• [WHAT NEEDS TO BE DONE]:
Retype the whole listing exactly.

• [EXCERPTED RECORDS]:
(* ===== verification/BenchRun.v ===== *)
(** * What the benchmark pipeline guarantees

    Every interleaving of the two threads ends; it keeps the events the channel
    took in order, stores them once, and accounts for every event it was offered.
    The proofs use a storage candidate only through its contract. *)
From S2P Require Import Prelude Checksum JournalDb SqlLogic BenchEvents BenchStore BenchBatches BenchSafety BenchSegments BenchContract BenchPipeline.
Open Scope Z_scope.
#[local] Coercion Z.of_nat : nat >-> Z.

(** ** More rounds do not change a result *)
Section Fuel.
Context `{Sha256} `{Engine}.

Lemma mono_loop_fuel fuel fuel' config now events i acc s :
  (fuel ≤ fuel')%nat → (mono_loop fuel config now events i acc s).1 ≠ OutOfFuel →
  mono_loop fuel' config now events i acc s = mono_loop fuel config now events i acc s.
Proof.
  revert fuel' i acc s. induction fuel as [|fuel IH]; intros fuel' i acc s Hle Hne.
  - destruct fuel'; simpl in *; by destruct (i <? length events)%nat.
  - destruct fuel' as [|fuel']; [lia|]. simpl in *. destruct (i <? length events)%nat; [|done].
    unfold mbind, store_bind in *. destruct (transaction _ s) as [[r| |] s']; [|done..].
    apply IH; [lia|done].
Qed.

Lemma seg_loop_fuel fuel fuel' now events i acc s :
  (fuel ≤ fuel')%nat → (seg_loop fuel now events i acc s).1 ≠ OutOfFuel →
  seg_loop fuel' now events i acc s = seg_loop fuel now events i acc s.
Proof.
  revert fuel' i acc s. induction fuel as [|fuel IH]; intros fuel' i acc s Hle Hne.
  - destruct fuel'; simpl in *; by destruct (i <? length events)%nat.
  - destruct fuel' as [|fuel']; [lia|]. simpl in *. destruct (i <? length events)%nat; [|done].
    unfold mbind, store_bind in *. destruct (store_get s) as [[c| |] s1]; [|done..].
    destruct ((if needs_rollover c then roll_segment else mret tt) s1) as [[u| |] s2]; [|done..].
    destruct (seg_batch now events i acc s2) as [[r| |] s3]; [|done..]. apply IH; [lia|done].
Qed.

Lemma runner_fuel fuel fuel' now events r :
  (fuel ≤ fuel')%nat → (runner_run fuel now events r).1 ≠ OutOfFuel →
  runner_run fuel' now events r = runner_run fuel now events r.
Proof.
  intros Hle. destruct r as [c|c]; simpl.
  - unfold mono_write_batch. pose proof (mono_loop_fuel fuel fuel' (mc_config c) now events 0
      ([], no_metrics) (mc_conn c, O) Hle) as Hm.
    destruct (mono_loop fuel _ _ _ _ _ _) as [o [db pc]]. simpl. intros Hne. by rewrite Hm.
  - unfold seg_write_batch. pose proof (seg_loop_fuel fuel fuel' now events 0
      ([], no_metrics) (c, O) Hle) as Hm.
    destruct (seg_loop fuel _ _ _ _ _) as [o [c' pc]]. simpl. intros Hne. by rewrite Hm.
Qed.
End Fuel.

(** ** Accumulation *)
Section Accumulate.
Context `{Sha256}.

Lemma accounted_merge k e1 r1 m1 e2 r2 m2 :
  length e1 = length r1 → accounted k e1 r1 m1 → accounted k e2 r2 m2 →
  accounted k (e1 ++ e2) (r1 ++ r2) (merge_metrics m1 m2).
Proof.
  intros Hl [] []. constructor; simpl; rewrite ?written_app, ?length_app by done; try lia.
  destruct (_ <? _); lia.
Qed.

(** The messages of the failed answers. *)
Definition messages {A} (results : list (result A string)) : list string :=
  omap (λ r, match r with Ok _ => None | Err e => Some e end) results.

Lemma collect_errors_spec {A} (results : list (result A string)) l :
  collect_errors results (take MAX_BOUNDED_ERRORS l) = take MAX_BOUNDED_ERRORS (l ++ messages results).
Proof.
  revert l. induction results as [|[a|e] results IH]; intros l; simpl.
  - by rewrite (app_nil_r l).
  - apply IH.
  - rewrite (cons_middle e l), (assoc_L (++)), <- IH. f_equal.
    rewrite length_take. destruct (Nat.ltb_spec (Nat.min MAX_BOUNDED_ERRORS (length l)) MAX_BOUNDED_ERRORS).
    + rewrite !take_ge; [done|rewrite length_app; simpl; lia|lia].
    + rewrite take_app_le by lia. done.
Qed.
End Accumulate.

(** ** The invariant *)
Section Invariant.
Context `{Sha256} `{E : Engine}.
Variables (config : IngressConfig) (log0 : list SyntheticEvent) (cfg : CandidateConfig).

(** The batch the writer holds. *)
Definition held (ph : WriterPhase) : list SyntheticEvent :=
  match ph with Waiting b | Filling b | Writing b _ => b | Finished | Crashed => [] end.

• [COMPLETED TASK]:
(* ===== verification/BenchRun.v ===== *)
(** * What the benchmark pipeline guarantees

    Every interleaving of the two threads ends; it keeps the events the channel
    took in order, stores them once, and accounts for every event it was offered.
    The proofs use a storage candidate only through its contract. *)
From S2P Require Import Prelude Checksum JournalDb SqlLogic BenchEvents BenchStore BenchBatches BenchSafety BenchSegments BenchContract BenchPipeline.
Open Scope Z_scope.
#[local] Coercion Z.of_nat : nat >-> Z.

(** ** More rounds do not change a result *)
Section Fuel.
Context `{Sha256} `{Engine}.

Lemma mono_loop_fuel fuel fuel' config now events i acc s :
  (fuel ≤ fuel')%nat → (mono_loop fuel config now events i acc s).1 ≠ OutOfFuel →
  mono_loop fuel' config now events i acc s = mono_loop fuel config now events i acc s.
Proof.
  revert fuel' i acc s. induction fuel as [|fuel IH]; intros fuel' i acc s Hle Hne.
  - destruct fuel'; simpl in *; by destruct (i <? length events)%nat.
  - destruct fuel' as [|fuel']; [lia|]. simpl in *. destruct (i <? length events)%nat; [|done].
    unfold mbind, store_bind in *. destruct (transaction _ s) as [[r| |] s']; [|done..].
    apply IH; [lia|done].
Qed.

Lemma seg_loop_fuel fuel fuel' now events i acc s :
  (fuel ≤ fuel')%nat → (seg_loop fuel now events i acc s).1 ≠ OutOfFuel →
  seg_loop fuel' now events i acc s = seg_loop fuel now events i acc s.
Proof.
  revert fuel' i acc s. induction fuel as [|fuel IH]; intros fuel' i acc s Hle Hne.
  - destruct fuel'; simpl in *; by destruct (i <? length events)%nat.
  - destruct fuel' as [|fuel']; [lia|]. simpl in *. destruct (i <? length events)%nat; [|done].
    unfold mbind, store_bind in *. destruct (store_get s) as [[c| |] s1]; [|done..].
    destruct ((if needs_rollover c then roll_segment else mret tt) s1) as [[u| |] s2]; [|done..].
    destruct (seg_batch now events i acc s2) as [[r| |] s3]; [|done..]. apply IH; [lia|done].
Qed.

Lemma runner_fuel fuel fuel' now events r :
  (fuel ≤ fuel')%nat → (runner_run fuel now events r).1 ≠ OutOfFuel →
  runner_run fuel' now events r = runner_run fuel now events r.
Proof.
  intros Hle. destruct r as [c|c]; simpl.
  - unfold mono_write_batch. pose proof (mono_loop_fuel fuel fuel' (mc_config c) now events 0
      ([], no_metrics) (mc_conn c, O) Hle) as Hm.
    destruct (mono_loop fuel _ _ _ _ _ _) as [o [db pc]]. simpl. intros Hne. by rewrite Hm.
  - unfold seg_write_batch. pose proof (seg_loop_fuel fuel fuel' now events 0
      ([], no_metrics) (c, O) Hle) as Hm.
    destruct (seg_loop fuel _ _ _ _ _) as [o [c' pc]]. simpl. intros Hne. by rewrite Hm.
Qed.
End Fuel.

(** ** Accumulation *)
Section Accumulate.
Context `{Sha256}.

Lemma accounted_merge k e1 r1 m1 e2 r2 m2 :
  length e1 = length r1 → accounted k e1 r1 m1 → accounted k e2 r2 m2 →
  accounted k (e1 ++ e2) (r1 ++ r2) (merge_metrics m1 m2).
Proof.
  intros Hl [] []. constructor; simpl; rewrite ?written_app, ?length_app by done; try lia.
  destruct (_ <? _); lia.
Qed.

(** The messages of the failed answers. *)
Definition messages {A} (results : list (result A string)) : list string :=
  omap (λ r, match r with Ok _ => None | Err e => Some e end) results.

Lemma collect_errors_spec {A} (results : list (result A string)) l :
  collect_errors results (take MAX_BOUNDED_ERRORS l) = take MAX_BOUNDED_ERRORS (l ++ messages results).
Proof.
  revert l. induction results as [|[a|e] results IH]; intros l; simpl.
  - by rewrite (app_nil_r l).
  - apply IH.
  - rewrite (cons_middle e l), (assoc_L (++)), <- IH. f_equal.
    rewrite length_take. destruct (Nat.ltb_spec (Nat.min MAX_BOUNDED_ERRORS (length l)) MAX_BOUNDED_ERRORS).
    + rewrite !take_ge; [done|rewrite length_app; simpl; lia|lia].
    + rewrite take_app_le by lia. done.
Qed.
End Accumulate.

(** ** The invariant *)
Section Invariant.
Context `{Sha256} `{E : Engine}.
Variables (config : IngressConfig) (log0 : list SyntheticEvent) (cfg : CandidateConfig).

(** The batch the writer holds. *)
Definition held (ph : WriterPhase) : list SyntheticEvent :=
  match ph with Waiting b | Filling b | Writing b _ => b | Finished | Crashed => [] end.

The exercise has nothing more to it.